Dataset content ->
▬▬▬

(** The search loop; [fuel] bounds the iterations, and the length of the log is
    enough (theorem [bisect_boundary]). *)
Fixpoint bisect_loop (test : nat -> IO bool) (fuel lo hi : nat) : IO nat :=
  if bool_decide (1 < hi - lo) then
    match fuel with
    | O => mret lo
    | S fuel =>
        let mid := lo + (hi - lo) / 2 in
        bad ← test mid;
        if (bad : bool) then bisect_loop test fuel mid hi else bisect_loop test fuel lo mid
    end
  else mret lo.

Definition bisect (name : bytes) (cmd : list bytes) : IO (nat * RefRecord) :=
  log ← ref_log root name;
  let n := length log in
  if bool_decide (n < 2) then throw (InvalidRef (str "bisect: need ≥2 versions")) else
  let test := bisect_test cmd log in
  end0_bad ← test 0;
  end_last_bad ← test (n - 1);
  if negb end0_bad || end_last_bad then throw (InvalidRef (str "bisect: endpoints not bad/good")) else
  lo ← bisect_loop test n 0 (n - 1);
  rec ← lift (ok_or (log !! lo) (InvalidRef []));
  mret (lo, rec).

End bisect.

(** * Laying out a version *)

Section lay.
Context `{B3 : Blake3} (root : path) (rung : CowRung) (tmp : path) (fs : gmap path node) (es : list Entry).
Context (Hroot : tmp_path root = false) (Hfree : dest_free tmp fs) (Ht : tree_ok es).
Context (Hobj : forall p mode z d, File p mode z d ∈ es ->
  exists c, pub fs (object_path root d) = Some c /\ of_bytes c = d).

(** The tree after the entries [done]: their leaves, and the directories made for
    them, over [fs]. *)
Record laid (ds : list Entry) (fs' : gmap path node) : Prop := {
  laid_wf : fs_wf fs';
  laid_leaf : forall e, e ∈ ds -> leaf e = true -> fs' !! place tmp e = Some (node_for root fs e);
  laid_rest : forall q, (forall e, e ∈ ds -> leaf e = true -> q <> place tmp e) ->
    fs' !! q = if decide (Exists (fun d => q `prefix_of` d) (tmp :: (dir_for tmp <$> ds))) then Some NDir else fs !! q;
}.

Lemma place_inj_leaf e e' : e ∈ es -> e' ∈ es -> leaf e = true -> place tmp e `prefix_of` place tmp e' -> e = e'.
Proof. intros He He' Hl Hp. apply (tree_leaf _ Ht); [done..|]. unfold place in Hp. by apply prefix_app_inv in Hp. Qed.

Lemma dir_for_prefix e : e ∈ es -> dir_for tmp e `prefix_of` place tmp e.
Proof.
intros He. destruct (tree_rel _ Ht e He) as [_ Hne]. destruct (dir_for_below tmp e Hne) as (q & -> & Hq).
unfold place. by apply prefix_app.
Qed.

(** No leaf is at or above the directory made for an entry. *)
Lemma leaf_not_above_dir e e' : e ∈ es -> e' ∈ es -> leaf e = true -> ~ place tmp e `prefix_of` dir_for tmp e'.
Proof.
intros He He' Hl Hp. assert (e = e') as <-.
{ apply place_inj_leaf; [done..|]. etrans; [exact Hp|by apply dir_for_prefix]. }
destruct (tree_rel _ Ht e He) as [_ Hne]. unfold dir_for in Hp. rewrite Hl, place_parent in Hp by done.
unfold place in Hp. apply prefix_app_inv, prefix_length in Hp.
destruct (components (entry_path e)) as [|c l _] using rev_ind; [done|].
rewrite removelast_last, length_app in Hp. simpl in Hp. lia.
Qed.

▬▬▬

Work item -> Identify the lines above with the word "forall". Copy them.

Response to the exercise ->
Context (Hobj : forall p mode z d, File p mode z d ∈ es ->
  laid_leaf : forall e, e ∈ ds -> leaf e = true -> fs' !! place tmp e = Some (node_for root fs e);
  laid_rest : forall q, (forall e, e ∈ ds -> leaf e = true -> q <> place tmp e) ->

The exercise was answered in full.